I am a middle child. I have played the role of mediator my entire life and continue to do so in my adulthood. It is a role that I play into easily. My name, coincidentally, means counselor (Monica) and I’m not so sure that that is a coincidence,(not that I believe in coincidence anyways). I have an older brother, that by just being a male AND the oldest was enough for me to always secretively believe that he was my parent’s favorite. ( He really is though). My mother remarried and had a daughter who is 9 years my junior and my father remarried and had two daughters; one 16 years younger than me and the other 14 years younger than me. Crazy sibling mix but it is never dull.
I had a boy 3 years ago and thought I would be done having children. Then one day I found him talking to a box and realized it was the to give him the ultimate gift- a sibling.
So here I am, rather here we are, a family of four and have created siblings. They get along so well despite the fact that they can’t verbally communicate. Seeing them interact got me thinking about my siblings and how I can sense how they are feeling just by being near them. Sometimes through the silence over the phone and sometimes in the absence of words.

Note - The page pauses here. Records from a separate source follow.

(** A frame in use, for a page in memory. *)
Definition used_pm : Physical.phys := match Physical.AllocPhys Physical.sample with Done (_, q) => q | _ => Physical.sample end.
Lemma used_frames : Physical.phys_inv used_pm (Physical.sample_free ∖ {[40]}) ∧ Physical.phys_lock used_pm = false.
Proof.
  destruct (Physical.AllocPhys_run Physical.sample Physical.sample_free (size Physical.sample_free) Physical.sample_inv eq_refl sample_frames_left)
    as (i & q & E & Hi & Hq & Hl & _); [by vm_compute|].
  assert (Physical.AllocPhys Physical.sample = Done (40 * 4096, used_pm)) as E' by (by vm_compute).
  assert (i = 40 ∧ q = used_pm) as [-> ->].
  { rewrite E in E'. revert E'. generalize used_pm. intros q' [= Hp Hpq]. split; [|done]. clear -Hp. unfold Physical.ARCH_PAGE_SIZE in Hp. lia. }
  split; [|done]. by rewrite Physical.size_remove.
Qed.
Lemma at_rest_pm s v a q : at_rest s v a → at_rest (with_pm s q) v a.
Proof. intros [A1 A2 [O1 O2 O3 O4 O5 O6 O7]]. split; try done; by split. Qed.
(** The writes of [AddBlock] that turn joined blocks into one. *)
Lemma resize_run s B0 B L x bx ex :
  geometry B → merged B → tags (words s) B0 ex → mapped (words s) B → links (words s) (head_block s) L → classes B L →
  B !! x = Some bx → bkind bx = Used → B0 !! x ≠ None →
  (∀ a b, a ≠ x → B !! a = Some b → B0 !! a = Some b ∧ a ≠ ex) →
  ∃ s', (∀ A (k : M kheap A), (SetSizeTags x (bsize bx);; set_prev x NULL;; set_next x NULL;; MarkFree x;; k) s = k s') ∧
    heap_inv s' B L x ∧ user_kept (delete x B) s s' ∧ same_rest s s' ∧ dom (words s') = dom (words s).
Proof.
  intros HB Hm Ht Hmp Hlk Hcl Hx Hk H0 Hold.
  destruct (B0 !! x) as [b0|] eqn:Hx0; [|done]. destruct (Ht x b0 Hx0) as [(w & Hw & _) _].
  pose proof (classes_members B L Hcl) as Hmem. assert (bkind bx ≠ Free) as Hnf by congruence.
  destruct (ge_ok B HB x bx Hx) as [X1 X2 X3 _ X5 _ _ _]. specialize (X5 (used_not_fence bx Hk)).
  assert (∀ z, x ≤ z < x + bsize bx → z `mod` 4 = 0 → is_Some (words s !! z)) as Hmx by (intros; by apply (Hmp x bx)).
  set (m1 := size_words (words s) x w (bsize bx)).
  assert (dom m1 = dom (words s)) as D1.
  { unfold m1, size_words. rewrite !dom_write; [done|by eexists|].
    apply elem_of_dom. rewrite dom_write by (by eexists). apply elem_of_dom. apply Hmx; lia. }
  assert (∀ z, x ≤ z < x + bsize bx → z `mod` 4 = 0 → is_Some (m1 !! z)) as Hm1.
  { intros z Hz Hz4. apply elem_of_dom. rewrite D1. apply elem_of_dom. by apply Hmx. }
  assert (tags m1 B x) as T1 by (by apply (tags_resize B HB x bx Hx B0 _ ex)).
  assert (links m1 (head_block s) L) as K1.
  { unfold m1, size_words. do 2 (apply (links_inside B HB x bx Hx); [done|done|lia|]). done. }
  set (m2 := <[x + 8 := NULL]> m1). set (m3 := <[x + 4 := NULL]> m2).
  assert (is_Some (m2 !! (x + 4))) as Hs4 by (unfold m2; rewrite lookup_insert_ne by lia; apply Hm1; lia).
  assert (tags m3 B x) as T3 by (do 2 (apply (tags_link B HB _ x bx); [done|lia|lia|]); done).
  assert (links m3 (head_block s) L) as K3 by (do 2 (apply (links_inside B HB x bx Hx); [done|done|lia|]); done).
  assert (dom m3 = dom (words s)) as D3.
  { unfold m3. rewrite dom_write by done. unfold m2. by rewrite dom_write by (apply Hm1; lia). }
  destruct (T3 x bx Hx) as [(w3 & Hw3 & Hs3 & _) _].
  set (m4 := <[x := Z.land w3 (Z.lnot 1)]> m3).
  assert (dom m4 = dom (words s)) as D4 by (unfold m4; by rewrite dom_write by (by eexists)).
  exists (wset m4 s). split_and!.
  - intros A k. rewrite (M_bind_done _ _ _ _ _ (SetSizeTags_run s x (bsize bx) w Hw (Hmx (x + bsize bx - 4) ltac:(lia) ltac:(lia)) X3)). fold m1.
    unfold set_prev, set_next. rewrite (M_bind_done _ _ _ _ _ (wr_run (wset m1 s) _ NULL (Hm1 (x + 8) ltac:(lia) ltac:(lia)))).
    rewrite (M_bind_done _ _ _ _ _ (wr_run (wset m2 s) (x + 4) NULL Hs4)).
    by rewrite (M_bind_done _ _ _ _ _ (MarkFree_run (wset m3 s) x w3 Hw3)).
  - split; [done|done| | | |done].
    + apply (tags_open B HB x bx Hx _ w3); [done|done|apply free_size].
    + intros a b y Ha Hy H4. apply elem_of_dom. cbn [wset words]. rewrite D4. apply elem_of_dom. by apply (Hmp a b).
    + apply (links_inside B HB x bx Hx); [done|done|lia|done].
  - apply (user_kept_inside B HB x bx Hx). intros z Hz. cbn [wset words]. unfold m4, m3, m2, m1, size_words.
    by rewrite !lookup_insert_ne by lia.
  - done.
  - done.
Qed.
Lemma grow_lookup a : a ≠ base → a ≠ base + 8 → a ≠ base + total - 8 → grow B base total !! a = B !! a.
Proof. intros. unfold grow. by rewrite !lookup_insert_ne by done. Qed.
Lemma grow_left : grow B base total !! base = Some (Blk 8 LeftFence (base, total)).
Proof. apply lookup_insert_eq. Qed.
Lemma grow_middle : grow B base total !! (base + 8) = Some (Blk (total - 16) Free (base, total)).
Proof. unfold grow. rewrite lookup_insert_ne by lia. apply lookup_insert_eq. Qed.
Lemma grow_right : grow B base total !! (base + total - 8) = Some (Blk 8 RightFence (base, total)).
Proof. unfold grow. rewrite !lookup_insert_ne by lia. apply lookup_insert_eq. Qed.
Lemma grow_cases a b : grow B base total !! a = Some b →
  (a = base ∧ b = Blk 8 LeftFence (base, total)) ∨ (a = base + 8 ∧ b = Blk (total - 16) Free (base, total)) ∨
  (a = base + total - 8 ∧ b = Blk 8 RightFence (base, total)) ∨
  (B !! a = Some b ∧ (a + bsize b ≤ base ∨ base + total ≤ a)).
Proof.
  destruct (decide (a = base)) as [->|H1]; [rewrite grow_left; intros [=]; auto|].
  destruct (decide (a = base + 8)) as [->|H2]; [rewrite grow_middle; intros [=]; auto|].
  destruct (decide (a = base + total - 8)) as [->|H3]; [rewrite grow_right; intros [=]; auto|].
  rewrite grow_lookup by done. intros Ha. right. right. right. split; [done|]. by apply Hapart.
Qed.
Lemma grow_old a b : B !! a = Some b → grow B base total !! a = Some b.
Proof. intros Ha. pose proof (block_size_pos B HB _ _ Ha). destruct (Hapart a b Ha); rewrite grow_lookup by lia; done. Qed.
(* ===== verification/KernelHeapTheorems.v ===== *)
(** * What the kernel heap promises its callers

    The callers see a map of live allocations, pointer to capacity. [heap_view]
    ties it to the memory of the allocator, and the theorems run [AllocHeapEx],
    [FreeHeap] and [ReallocHeap] of mem/heap.c against it. *)

From S2P Require Import Prelude KernelHeap KernelHeapInv KernelHeapBlocks KernelHeapAlloc KernelHeapFind.

#[local] Ltac Zify.zify_post_hook ::= Z.to_euclidean_division_equations.

(** ** The view *)
Abbreviation live_map := (gmap Z Z).

Record heap_view (s : kheap) (U : live_map) (B : heap_map) (L : list (list Z)) : Prop := {
  hv_inv : heap_inv s B L 0;
  hv_reserve : reserve_ok s B;
  hv_unlocked : heap_spinlock s = false;
  hv_live : ∀ p n, U !! p = Some n ↔ ∃ b, B !! (p - 4) = Some b ∧ bkind b = Used ∧ n = bsize b - 8;
  hv_count : outstanding_allocations s = size U;
}.
Definition kheap_ok (s : kheap) (U : live_map) : Prop := ∃ B L, heap_view s U B L.

(** The words of the allocations [U] are as they were. *)
Definition contents_kept (U : live_map) (s s' : kheap) : Prop :=
  ∀ p n x, U !! p = Some n → p ≤ x < p + n → words s' !! x = words s !! x.
(** [p] and [n] overlap none of [U]. *)
Definition apart_from (U : live_map) (p n : Z) : Prop :=
  ∀ q m, U !! q = Some m → q ≠ p ∧ (p + n ≤ q ∨ q + m ≤ p).

Lemma live_block s U B L p n : heap_view s U B L → U !! p = Some n →
  ∃ b, B !! (p - 4) = Some b ∧ bkind b = Used ∧ bsize b = n + 8 ∧ 8 ≤ n ∧ n `mod` 8 = 0 ∧ p `mod` 8 = 4 ∧ 4 < p.
Proof.
  intros Hv Hp. apply (hv_live _ _ _ _ Hv) in Hp as (b & Hb & Hk & ->). exists b.
  destruct (ge_ok B (hi_geometry _ _ _ _ (hv_inv _ _ _ _ Hv)) _ b Hb) as [A1 A2 A3 _ A5 _ _ _].
  specialize (A5 (used_not_fence b Hk)). split_and!; (done || lia).
Qed.

(** Live allocations do not overlap. *)
Lemma live_disjoint s U p n q m : kheap_ok s U → U !! p = Some n → U !! q = Some m → p ≠ q → p + n ≤ q ∨ q + m ≤ p.
Proof.
  intros (B & L & Hv) Hp Hq Hne. destruct (live_block s U B L p n Hv Hp) as (b & Hb & _ & Eb & _).
  destruct (live_block s U B L q m Hv Hq) as (c & Hc & _ & Ec & _).
  destruct (ge_disj B (hi_geometry _ _ _ _ (hv_inv _ _ _ _ Hv)) _ b _ c Hb Hc ltac:(lia)); lia.
Qed.

(** ** Writing inside an allocation *)
Record inside (s s' : kheap) (a : Z) (b : blk) : Prop := {
  in_rest : s' = wset (words s') s;
  in_dom : dom (words s') = dom (words s);
  in_frame : ∀ x, ¬ (a + 4 ≤ x < a + bsize b - 4) → words s' !! x = words s !! x;
}.

Lemma inside_refl s a b : inside s s a b.
Proof. split; [by destruct s|done|done]. Qed.
Lemma inside_trans s s1 s2 a b : inside s s1 a b → inside s1 s2 a b → inside s s2 a b.
Proof. intros [R1 D1 F1] [R2 D2 F2]. split; [by rewrite R2, R1|congruence|]. intros x Hx. by rewrite F2, F1. Qed.
Lemma inside_write s a b x v :
  is_Some (words s !! x) → a + 4 ≤ x < a + bsize b - 4 → inside s (wset (<[x := v]> (words s)) s) a b.
Proof. intros Hx Hin. split; [done|by apply dom_write|]. intros y Hy. apply lookup_insert_ne. lia. Qed.

Lemma heap_inv_inside s s' B L a b :
  heap_inv s B L 0 → B !! a = Some b → bkind b = Used → inside s s' a b → heap_inv s' B L 0.
Proof.
  intros [HB Hm Ht Hmp Hlk Hcl] Ha Hk [R D F]. split; try done.
  - intros c cb Hc. pose proof (block_size_pos B HB _ _ Hc). pose proof (block_size_pos B HB _ _ Ha).
    assert (∀ x, x = c ∨ x = c + bsize cb - 4 → words s' !! x = words s !! x) as Hx.
    { intros x Hx. apply F. intros Hin. destruct (decide (c = a)) as [->|Hne].
      - assert (cb = b) as -> by congruence. lia.
      - destruct (inside_tag B HB c cb a b x Hc Ha Hne); lia. }
    destruct (Ht c cb Hc) as [(w & Hw & Hr) Htr]. split; [exists w|]; rewrite Hx by auto; done.
  - intros c cb x Hc Hx H4. apply elem_of_dom. rewrite D. apply elem_of_dom. by apply (Hmp c cb).
  - rewrite R. cbn [wset words head_block]. destruct Hlk as [E Hd]. split; [done|].
    rewrite Forall_lookup in Hd |- *. intros i l Hl. eapply dseg_frame; [|exact (Hd i l Hl)]. intros c Hc.
    destruct (cl_sound B L Hcl i l c Hl Hc) as (cb & Hcb & Hf & _). pose proof (bo_min _ _ (ge_ok B HB c cb Hcb) (free_not_fence cb Hf)).
    assert (∀ x, c ≤ x < c + bsize cb → words s' !! x = words s !! x) as Hx; [|split; apply Hx; lia].
    intros x Hx. apply F. intros Hin. assert (c = a) as -> by (apply (same_block B HB c cb a b x); (done || lia)). congruence.
Qed.

Lemma heap_view_inside s s' U B L a b :
  heap_view s U B L → B !! a = Some b → bkind b = Used → inside s s' a b → heap_view s' U B L.
Proof.
  intros [V1 V2 V3 V4 V5] Ha Hk Hi. pose proof (heap_inv_inside s s' B L a b V1 Ha Hk Hi) as Hinv. destruct Hi as [R D F].
  split; [done| | |done|]; [|by rewrite R..]. eapply reserve_ok_sub; [exact V2|by rewrite R|exact D|apply spans_in_refl].
Qed.
Lemma contents_inside s s' U B L p n b :
  heap_view s U B L → U !! p = Some n → B !! (p - 4) = Some b → inside s s' (p - 4) b → contents_kept (delete p U) s s'.
Proof.
  intros Hv Hp Hb [_ _ F] q m x [Hne Hq]%lookup_delete_Some Hx. apply F.
  destruct (live_block s U B L p n Hv Hp) as (b' & Hb' & _ & Eb & _). assert (b' = b) as -> by congruence.
  destruct (live_disjoint s U p n q m) as [?|?]; [by exists B, L|done..|lia|lia].
Qed.

(** *** [memset] and [memcpy] *)
Lemma zero_words_run a b : ∀ n p s,
  (∀ x, p ≤ x < p + 4 * Z.of_nat n → x `mod` 4 = 0 → is_Some (words s !! x)) →
  p `mod` 4 = 0 → a + 4 ≤ p → p + 4 * Z.of_nat n ≤ a + bsize b - 4 →
  ∃ s', zero_words n p s = Done (tt, s') ∧ inside s s' a b ∧
    (∀ x, ¬ (p ≤ x < p + 4 * Z.of_nat n) → words s' !! x = words s !! x) ∧
    ∀ x, p ≤ x < p + 4 * Z.of_nat n → x `mod` 4 = 0 → words s' !! x = Some 0.
Proof.
  induction n as [|n IH]; intros p s Hmap H4 Hlo Hhi.
  { exists s. split_and!; [done|apply inside_refl|done|lia]. }
  cbn [zero_words]. assert (is_Some (words s !! p)) as Hp by (apply Hmap; lia).
  rewrite (M_bind_done _ _ _ _ _ (wr_run s p 0 Hp)). set (s1 := wset (<[p := 0]> (words s)) s).
  pose proof (inside_write s a b p 0 Hp ltac:(lia)) as I1. destruct (IH (p + 4) s1) as (s' & E & I2 & Fo & Fi); [|lia|lia|lia|].
  { intros x Hx Hx4. apply elem_of_dom. cbn [s1 wset words]. rewrite dom_write by done. apply elem_of_dom. apply Hmap; lia. }
  exists s'. split; [exact E|]. split; [by eapply inside_trans|]. split.
  - intros x Hx. rewrite Fo by lia. apply lookup_insert_ne. lia.
  - intros x Hx Hx4. destruct (decide (x = p)) as [->|]; [rewrite Fo by lia; apply lookup_insert_eq|apply Fi; lia].
Qed.

Lemma copy_words_run a b : ∀ n dst src s,
  (∀ x, src ≤ x < src + 4 * Z.of_nat n → x `mod` 4 = 0 → is_Some (words s !! x)) →
  (∀ x, dst ≤ x < dst + 4 * Z.of_nat n → x `mod` 4 = 0 → is_Some (words s !! x)) →
  dst `mod` 4 = 0 → src `mod` 4 = 0 → a + 4 ≤ dst → dst + 4 * Z.of_nat n ≤ a + bsize b - 4 →
  (src + 4 * Z.of_nat n ≤ a + 4 ∨ a + bsize b - 4 ≤ src) →
  ∃ s', copy_words n dst src s = Done (tt, s') ∧ inside s s' a b ∧
    (∀ x, ¬ (dst ≤ x < dst + 4 * Z.of_nat n) → words s' !! x = words s !! x) ∧
    ∀ i, 0 ≤ i < 4 * Z.of_nat n → i `mod` 4 = 0 → words s' !! (dst + i) = words s !! (src + i).
Proof.
  induction n as [|n IH]; intros dst src s Hsrc Hdst Hd4 Hs4 Hlo Hhi Hap.
  { exists s. split_and!; [done|apply inside_refl|done|lia]. }
  cbn [copy_words]. destruct (Hsrc src) as [w Hw]; [lia|lia|]. assert (is_Some (words s !! dst)) as Hp by (apply Hdst; lia).
  rewrite (M_bind_done _ _ _ _ _ (rd_run s src w Hw)), (M_bind_done _ _ _ _ _ (wr_run s dst w Hp)).
  set (s1 := wset (<[dst := w]> (words s)) s).
  assert (dom (words s1) = dom (words s)) as Dom by (by apply dom_write).
  pose proof (inside_write s a b dst w Hp ltac:(lia)) as I1.
  destruct (IH (dst + 4) (src + 4) s1) as (s' & E & I2 & Fo & Fi); try lia.
  { intros x Hx Hx4. apply elem_of_dom. rewrite Dom. apply elem_of_dom. apply Hsrc; lia. }
  { intros x Hx Hx4. apply elem_of_dom. rewrite Dom. apply elem_of_dom. apply Hdst; lia. }
  exists s'. split; [exact E|]. split; [by eapply inside_trans|]. split.
  - intros x Hx. rewrite Fo by lia. apply lookup_insert_ne. lia.
  - intros i Hi Hi4. destruct (decide (i = 0)) as [->|].
    + rewrite !Z.add_0_r, Fo by lia. rewrite Hw. apply lookup_insert_eq.
    + replace (dst + i) with (dst + 4 + (i - 4)) by lia. rewrite Fi by lia.
      replace (src + 4 + (i - 4)) with (src + i) by lia. apply lookup_insert_ne. lia.
Qed.

Lemma reserve_ok_words_same s s' B :
  reserve_ok s B → words s' = words s → reserve_blocks s' = reserve_blocks s → reserve_ok s' B.
Proof. intros H Ew Er. eapply reserve_ok_sub; [exact H|done|by rewrite Ew|apply spans_in_refl]. Qed.

(** ** Allocation *)
Lemma RoundUpSize_run s size : 0 < size ≤ 1024 * 128 →
  ∃ req, RoundUpSize size s = Done (req, s) ∧ req `mod` 8 = 0 ∧ 8 ≤ req ≤ 1024 * 128 ∧ size ≤ req < size + 8.
Proof.
  intros Hs. unfold RoundUpSize. rewrite bool_decide_true by lia. rewrite (M_bind_done _ _ s tt s) by done.
  set (z := if decide (size < MIN_REQ_SIZE) then MIN_REQ_SIZE else size).
  assert (8 ≤ z ≤ 1024 * 128 ∧ size ≤ z ∧ (z = 8 ∨ z = size)) as Hz.
  { unfold z, MIN_REQ_SIZE. clear z. case_decide; split_and!; lia. }
  clearbody z. exists ((z + 7) / 8 * 8). split; [|lia].
  rewrite u32_small by (unfold is_u32, ALIGNMENT; lia). change (ALIGNMENT - 1) with (Z.ones 3).
  rewrite <- Z.ldiff_land, Z.ldiff_ones_r, Z.shiftr_div_pow2, Z.shiftl_mul_pow2 by lia.
  unfold ALIGNMENT. replace (z + 8 - 1) with (z + 7) by lia. done.
Qed.

(** The view after a block was found, [p] being the new pointer. *)
Lemma view_found s U B L req x s' B' L' :
  heap_view s U B L → found s B req x s' B' L' →
  ∃ n bx, B' !! x = Some bx ∧ bkind bx = Used ∧ bsize bx = n + 8 ∧ req ≤ n ∧ U !! (x + 4) = None ∧
    heap_view {| s' with outstanding_allocations := outstanding_allocations s' + 1 |} (<[x + 4 := n]> U) B' L' ∧
    contents_kept U s s'.
Proof.
  intros Hv [F1 (bx & Hx & Hk & Hsz) F3 F4 F5 F6 F7]. pose proof (hv_live _ _ _ _ Hv) as Hlive.
  exists (bsize bx - 8), bx. unfold METADATA_TOTAL, METADATA_LEADING, METADATA_TRIALING in Hsz.
  assert (U !! (x + 4) = None) as Hfresh.
  { apply eq_None_not_Some. intros [n (b & Hb & Hbk & _)%Hlive]. replace (x + 4 - 4) with x in Hb by lia.
    apply (F3 x b Hbk) in Hb. by rewrite lookup_delete_eq in Hb. }
  split_and!; [done|done|lia|lia|done| |].
  - split; cbn [outstanding_allocations].
    + destruct F1. by split.
    + by apply (reserve_ok_words_same s').
    + rewrite F7. apply Hv.
    + intros p n. destruct (decide (p = x + 4)) as [->|Hne].
      * rewrite lookup_insert_eq. replace (x + 4 - 4) with x by lia. split; [intros [= <-]; eauto|].
        intros (b & Hb & _ & ->). congruence.
      * rewrite lookup_insert_ne by done. rewrite Hlive. split; intros (b & Hb & Hbk & ->); exists b; (split; [|done]).
        -- apply (F3 (p - 4) b Hbk) in Hb. by apply lookup_delete_Some in Hb as [_ Hb].
        -- apply (F3 (p - 4) b Hbk). rewrite lookup_delete_ne by lia. done.
    + rewrite F7. cbn [outstanding_allocations]. rewrite (hv_count _ _ _ _ Hv), map_size_insert_None by done. lia.
  - intros p n y Hp Hy. destruct (live_block s U B L p n Hv Hp) as (b & Hb & Hbk & Eb & _).
    apply (F4 (p - 4) b y); [done|done|lia].
Qed.

(** What a successful request promises. *)
Record new_allocation (s : kheap) (U : live_map) (size flags p : Z) (s' : kheap) (U' : live_map) : Prop := {
  na_map : ∃ n, size ≤ n ∧ U' = <[p := n]> U ∧ apart_from U p n;
  na_fresh : U !! p = None;
  na_nonnull : 0 < p;
  na_align : p `mod` 8 = 4;
  na_ok : kheap_ok s' U';
  na_kept : contents_kept U s s';
  na_zero : Z.land flags HEAP_ZERO ≠ 0 → ∀ x, p ≤ x < p + size → x `mod` 4 = 0 → words s' !! x = Some 0;
}.

Lemma AllocHeapEx_run s U size flags :
  kheap_ok s U → 0 < size ≤ 1024 * 128 →
  (AllocHeapEx size flags s = Panicked PANIC_CANNOT_MALLOC_WITHOUT_FAULTING ∧ (size ≤ 4096 → reserve_low s)) ∨
  ∃ p s' U', AllocHeapEx size flags s = Done (p, s') ∧ new_allocation s U size flags p s' U'.
Proof.
  intros (B & L & Hv) Hs. pose proof (hv_unlocked _ _ _ _ Hv) as Hul. unfold AllocHeapEx. rewrite decide_False by lia.
  set (s0 := {| s with heap_spinlock := true |}).
  assert (LockHeap s = Done (true, s0)) as E0 by (unfold LockHeap; mred; by rewrite Hul).
  rewrite (M_bind_done _ _ _ _ _ E0). clear E0.
  destruct (RoundUpSize_run s0 size Hs) as (req & E1 & H8 & Hreq & Hsr). rewrite (M_bind_done _ _ _ _ _ E1). clear E1.
  assert (heap_inv s0 B L 0 ∧ reserve_ok s0 B) as [Hinv0 Hres0].
  { destruct Hv as [[] Hr _ _ _]. split; [by split|by apply (reserve_ok_words_same s)]. }
  destruct (FindBlock_run s0 B L req Hinv0 Hres0 H8 Hreq) as [[E Hlow]|(x & s1 & B' & L' & E & Hf)].
  { left. split; [by apply M_bind_panic|]. intros Hsz i r Hi. apply (Hlow ltac:(lia) i r). exact Hi. }
  right. rewrite (M_bind_done _ _ _ _ _ E). clear E.
  assert (found s B req x {| s1 with heap_spinlock := false |} B' L') as Hf'.
  { destruct Hf as [[] F2 F3 F4 F5 F6 F7]. split; [by split|done|done|done|by apply (reserve_ok_words_same s1)|done|]. rewrite F7. cbn. by rewrite <- Hul. }
  assert (heap_spinlock s1 = true) as Hl1 by (by rewrite (fo_rest _ _ _ _ _ _ _ Hf)). clear Hf.
  destruct (view_found s U B L req x _ B' L' Hv Hf') as (n & bx & Hx & Hk & Hsz & Hn & Hfresh & Hv' & Hkept). clear Hf'.
  set (s2 := {| s1 with heap_spinlock := false; outstanding_allocations := outstanding_allocations s1 + 1 |}).
  change (heap_view s2 (<[x + 4 := n]> U) B' L') in Hv'. change (contents_kept U s s2) in Hkept.
  rewrite (M_bind_done (modify _) _ s1 tt {| s1 with outstanding_allocations := outstanding_allocations s1 + 1 |}) by done.
  assert (UnlockHeap {| s1 with outstanding_allocations := outstanding_allocations s1 + 1 |} = Done (tt, s2)) as E2.
  { unfold UnlockHeap. mred. cbn [heap_spinlock]. by rewrite Hl1. }
  rewrite (M_bind_done _ _ _ _ _ E2). clear E2.
  destruct (ge_ok B' (hi_geometry _ _ _ _ (hv_inv _ _ _ _ Hv')) x bx Hx) as [A1 A2 A3 _ _ _ _ A8].
  assert (Z.land x (ALIGNMENT - 1) = 0) as ->.
  { change (ALIGNMENT - 1) with (Z.ones 3). rewrite Z.land_ones by lia. done. }
  rewrite bool_decide_true by done. rewrite (M_bind_done _ _ s2 tt s2) by done. unfold METADATA_LEADING.
  assert (∃ s', (if decide (Z.land flags HEAP_ZERO ≠ 0) then zero_words (Z.to_nat (req / 4)) (x + 4) else mret tt) s2 = Done (tt, s') ∧
    inside s2 s' x bx ∧ (Z.land flags HEAP_ZERO ≠ 0 → ∀ y, x + 4 ≤ y < x + 4 + size → y `mod` 4 = 0 → words s' !! y = Some 0))
    as (s' & E3 & Hin & Hz).
  { destruct (decide _) as [Hfl|Hfl]; [|exists s2; split_and!; [done|apply inside_refl|done]].
    destruct (zero_words_run x bx (Z.to_nat (req / 4)) (x + 4) s2) as (s' & E & I & _ & Z0); [|lia|lia|lia|].
    - intros y Hy H4. apply (hi_mapped _ _ _ _ (hv_inv _ _ _ _ Hv') x bx y); [done|lia|done].
    - exists s'. split_and!; [done|done|]. intros _ y Hy. apply Z0. lia. }
  rewrite (M_bind_done _ _ _ _ _ E3). clear E3. exists (x + 4), s', (<[x + 4 := n]> U). split; [done|].
  assert (kheap_ok s' (<[x + 4 := n]> U)) as Hok by (exists B', L'; by eapply heap_view_inside).
  split; [|done|lia|lia|done| |done].
  - exists n. split; [lia|]. split; [done|]. intros q m Hq.
    assert (q ≠ x + 4) as Hne by (intros ->; congruence). split; [done|].
    destruct (live_disjoint s' (<[x + 4 := n]> U) (x + 4) n q m Hok); [apply lookup_insert_eq|by rewrite lookup_insert_ne|done|lia|lia].
  - intros q m y Hq Hy. rewrite <- (Hkept q m y Hq Hy).
    apply (contents_inside s2 s' (<[x + 4 := n]> U) B' L' (x + 4) n bx Hv' (lookup_insert_eq _ _ _)) with (p := q) (n := m);
      [by replace (x + 4 - 4) with x by lia|by replace (x + 4 - 4) with x by lia| |done].
    rewrite delete_insert_id by done. done.
Qed.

Siblings are born friends, yet since we think we know each other so well rarely do we take the time to get to know one another deeper. I think I know my siblings pretty well, but the truth is I know their mannerisms and characters very well but I don’t know them on the same level as their friends do. I see other sides to them when they’re with their friends. Deep inside I know that act with me differently than they do with their friends and that also makes me feel special. We have an unbreakable bond that began at birth.
My hope is for my children to be friends. To protect each other above all else. To not let anyone talk poorly about the other and to fight for each other’s integrity. I pray that they not only love each other, but like each other. I hope my son protects my daughter and that my daughter in turn does the same. I hope they talk on the phone when they’re away at college and consult each other when making big decisions. I hope they trust one another. Trust is so important.
Thank you to my little sisters for being my little rocks and I hope I am their big rock. 🙂
Just blogging about siblings…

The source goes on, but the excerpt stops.